Career Options for Minorities and Other Groups
Careers in safety are available and open to men and women irrespective of racial and ethnic background.
Physical disability is not a barrier to success in the safety profession.
Salaries of Safety Professionals
The Board of Certified Safety Professionals regularly monitors the salaries of those safety professionals holding the Certified Safety Professional (CSP) designation. The top people in the safety profession often earn salaries well into six figures.
Salaries range from lows of about $30,000 for safety inspectors to highs of $150,000 for highly qualified individuals in demanding positions
According to Safety and Health‘s Salary Survey- 2019, 78% of survey respondents earn more than $50,000 per year.

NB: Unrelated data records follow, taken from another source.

(** ** GeometryBinner: shape of the result and natural bins *)

Section BinnerBins.

Import GeometryBinner Thresholds.
Local Open Scope Q_scope.

Lemma map2_rect {A B C : Type} (f : A -> B -> C) n : forall m a b,
  rect m n a -> rect m n b -> rect m n (map2 (map2 f) a b).
Proof.
  unfold rect.
  induction m as [|m IH]; intros [|ra a] [|rb b] [La Fa] [Lb Fb];
    simpl in *; try discriminate.
  - split; [reflexivity|constructor].
  - inversion Fa; inversion Fb; subst.
    destruct (IH a b) as [L F]; try (split; [lia|assumption]).
    split; [now rewrite L|]. constructor; [|exact F].
    rewrite map2_length; congruence.
Qed.

Lemma map_rect {A B : Type} (f : A -> B) m n a :
  rect m n a -> rect m n (map (map f) a).
Proof.
  intros [L F]. split; [now rewrite length_map|].
  apply Forall_map. eapply Forall_impl; [|exact F].
  intros row Hrow. now rewrite length_map.
Qed.

Lemma eye_mask_rect n : rect n n (eye_mask n).
Proof.
  unfold eye_mask. split; [now rewrite length_map, length_seq|].
  apply Forall_map, Forall_forall. intros i _.
  now rewrite length_map, length_seq.
Qed.

Lemma pair_mask_rect n d : rect n n d -> rect n n (pair_mask d).
Proof.
  intros Hd. unfold pair_mask. apply map2_rect; [now apply map_rect|].
  destruct Hd as [<- _]. apply eye_mask_rect.
Qed.

Lemma mtx2bins_shape n x start stop nbins mask :
  rect n n x -> rect n n mask ->
  rect n n (mtx2bins x start stop nbins mask) /\
  Forall (Forall (fun v => length v = nbins))
         (mtx2bins x start stop nbins mask).
Proof.
  intros Hx Hm. unfold mtx2bins. split.
  - apply map_rect, map2_rect; [exact Hm|now apply map_rect].
  - apply Forall_map, Forall_forall. intros row _.
    apply Forall_map, Forall_forall. intros r _. apply one_hot_length.
Qed.

(** X1: for a chain of [n] residues, [n] other than 1, every channel of the
    result has [n] rows of [n] pairs, and every pair a vector of the
    channel's number of bins: 37 for dist, 25 for omega and theta, 13 for
    phi. *)
Theorem binned_shape n ref :
  ref_shape n ref -> n <> 1%nat ->
  exists out, np_get_6D_binned ref = Some out /\
    forall c, length (chan c out) = n /\
              Forall (fun row => length row = n) (chan c out) /\
              Forall (Forall (fun v => length v = chan_nbins c)) (chan c out).
Proof.
  intros Hshape Hn. eexists. split; [apply (binned_total Hshape Hn)|].
  destruct Hshape as (Hd & Ho & Ht & Hp).
  apply squeeze_square in Hd, Ho, Ht, Hp.
  pose proof (pair_mask_rect Hd) as Hm.
  intros c.
  destruct c; cbn [chan dist omega theta phi chan_nbins];
    match goal with
    | |- context [mtx2bins ?x ?a ?b ?k ?m] =>
        destruct (@mtx2bins_shape n x a b k m) as [[L F] V]; auto
    end.
Qed.

Lemma binned_shape_witness :
  exists out, np_get_6D_binned edge_ref = Some out /\
    forall c, length (chan c out) = 2%nat /\
              Forall (fun row => length row = 2%nat) (chan c out) /\
              Forall (Forall (fun v => length v = chan_nbins c)) (chan c out).
Proof.
  apply (@binned_shape 2 edge_ref).
  - apply const_geom_shape.
  - discriminate.
Defined.

Lemma linspace_thresholds c :
  linspace (chan_start c) (chan_stop c) (chan_nbins c) =
  map (threshold c) (seq 0 (chan_nbins c)).
Proof. reflexivity. Qed.

Lemma threshold_step_nonneg c :
  0 <= (chan_stop c - chan_start c)
       / inject_Z (Z.of_nat (chan_nbins c - 1)).
Proof.
  destruct (chan_range c) as [Hss Hn].
  apply Qle_shift_div_l.
  - change 0 with (inject_Z 0). rewrite <- Zlt_Qlt. lia.
  - Lqa.lra.
Qed.

Lemma threshold_mono c i j :
  (i <= j)%nat -> threshold c i <= threshold c j.
Proof.
  intros Hij. unfold threshold.
  pose proof (threshold_step_nonneg c) as Hs.
  assert (Hq : inject_Z (Z.of_nat i) <= inject_Z (Z.of_nat j)).
  { rewrite <- Zle_Qle. lia. }
  Lqa.nra.
Qed.

Lemma threshold_first c : threshold c 0 == chan_start c.
Proof. unfold threshold. simpl (Z.of_nat 0). ring. Qed.

(** [np.digitize] gives [k] when the first [k] thresholds are at most [x]
    and the next one, if any, is above it. *)
Lemma digitize_count (t : nat -> Q) x : forall m s k,
  (k <= m)%nat ->
  (forall i, (s <= i < s + k)%nat -> t i <= x) ->
  ((k < m)%nat -> x < t (s + k)%nat) ->
  digitize x (map t (seq s m)) = k.
Proof.
  induction m as [|m IH]; intros s k Hk Hle Hlt; simpl.
  - lia.
  - destruct k as [|k].
    + replace (s + 0)%nat with s in Hlt by lia.
      destruct (Qle_bool (t s) x) eqn:E; [|reflexivity].
      apply Qle_bool_iff in E. assert (x < t s) by (apply Hlt; lia).
      Lqa.lra.
    + assert (E : Qle_bool (t s) x = true).
      { apply Qle_bool_iff. apply Hle. lia. }
      rewrite E. f_equal. apply IH.
      * lia.
      * intros i Hi. apply Hle. lia.
      * intros Hk'. replace (S s + k)%nat with (s + S k)%nat by lia.
        apply Hlt. lia.
Qed.

Lemma digitize_mono bins x y :
  x <= y -> (digitize x bins <= digitize y bins)%nat.
Proof.
  intros Hxy. induction bins as [|b bs IH]; simpl; [lia|].
  destruct (Qle_bool b x) eqn:Ex; [|lia].
  apply Qle_bool_iff in Ex.
  assert (Ey : Qle_bool b y = true) by (apply Qle_bool_iff; Lqa.lra).
  rewrite Ey. lia.
Qed.

(** X2: an unmasked pair (not a self-pair, rounded distance at most 20.0)
    whose value, as the binner rounds it to [float32], lies between two
    consecutive thresholds of its channel, the lower one included, is stored
    in the bin that counts the thresholds up to the lower one; for the
    distance, a rounded value in [2 + (k-1)/2, 2 + k/2) goes to bin [k], so
    that the lower edge 2.0 itself goes to bin 1. *)
Theorem binned_natural_bin n ref :
  ref_shape n ref -> n <> 1%nat ->
  exists out, np_get_6D_binned ref = Some out /\
  forall c i j d x k, (i < n)%nat -> (j < n)%nat ->
    at2 (dist ref) i j = Some d -> at2 (chan c ref) i j = Some x ->
    i <> j -> to_float32 d <= 20 ->
    (1 <= k < chan_nbins c)%nat ->
    threshold c (k - 1) <= to_float32 x -> to_float32 x < threshold c k ->
    exists v, at2 (chan c out) i j = Some v /\
              bin_index v = Some k /\ qsum v == 1.
Proof.
  intros Hshape Hn. eexists. split; [apply (binned_total Hshape Hn)|].
  intros c i j d x k Hi Hj Hd Hx Hij Hfar Hk Hlo Hhi.
  destruct (binned_pair c Hshape (binned_total Hshape Hn) Hi Hj)
    as (d' & x' & Hd' & Hx' & Hv).
  rewrite Hd in Hd'. rewrite Hx in Hx'.
  inversion Hd'; inversion Hx'; subst d' x'.
  rewrite (unmasked_flag Hij Hfar) in Hv.
  eexists. split; [exact Hv|]. unfold pair_row.
  assert (Hdig : digitize (to_float32 x)
                   (linspace (chan_start c) (chan_stop c) (chan_nbins c))
                 = k).
  { rewrite linspace_thresholds. apply digitize_count.
    - lia.
    - intros i0 Hi0.
      apply Qle_trans with (threshold c (k - 1)); [|exact Hlo].
      apply threshold_mono. lia.
    - intros _. exact Hhi. }
  rewrite Hdig, one_hot_bin_index, one_hot_sum.
  destruct (Nat.ltb_spec k (chan_nbins c)); [split; reflexivity|lia].
Qed.

Lemma binned_natural_bin_witness :
  exists v, at2 (dist (match np_get_6D_binned gap_ref with
                       | Some out => out
                       | None => {| dist := []; omega := []; theta := [];
                                    phi := [] |}
                       end)) 0 1 = Some v /\
            bin_index v = Some 7%nat /\ qsum v == 1.
Proof.
  destruct (@binned_natural_bin 2 gap_ref (const_geom_shape _ _ _ _)
              ltac:(discriminate)) as (out & Hout & Hbins).
  rewrite Hout.
  apply (Hbins Dist 0%nat 1%nat 5 5 7%nat).
  - lia.
  - lia.
  - reflexivity.
  - reflexivity.
  - discriminate.
  - vm_compute. discriminate.
  - simpl. lia.
  - vm_compute. discriminate.
  - vm_compute. reflexivity.
Defined.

Of those with five to ten years of safety experience, 48% made between $50,000 and $79,999 per year. 36% of safety professionals with over 20 years of experience are making more than $100,000 a year (These statistics may vary from state to state).
Skills to Become A Well Turned Safety Professional
Educational Skill
Since the safety professional position is highly crucial and interdisciplinary, it is important that Degrees, and the institutions that offer them, should be chosen carefully.
They should have a broad background in science, mathematics, biology, chemistry, and physics.
They have to develop good communication skills, and problem-solving skills to identify, analyze, and control hazards and frequently work with engineering specialists.
To Enhance Your Skills:
Talk to safety professionals about their work.
Visit safety professionals at their places of work and see what the job is all about.
Read about safety problems, accidents or disasters in newspapers and magazines and consider how these events could have been prevented.
Do projects on workplace safety or health, consumer product safety, traffic safety, fire protection, safety signs/ equipment, or some similar subject.
Visit industrial plants on field trips and ask questions about safety programs. Degrees, and the institutions that offer them, should be chosen carefully.
The employment outlook for safety professionals is bright and has continued to grow over the years, even in bad economic times. There is no reason to believe that the need for more safety professionals will diminish shortly.
The need is to replace those retiring from practice with effectual, competent, proficient, productive, and determined Safety Professionals.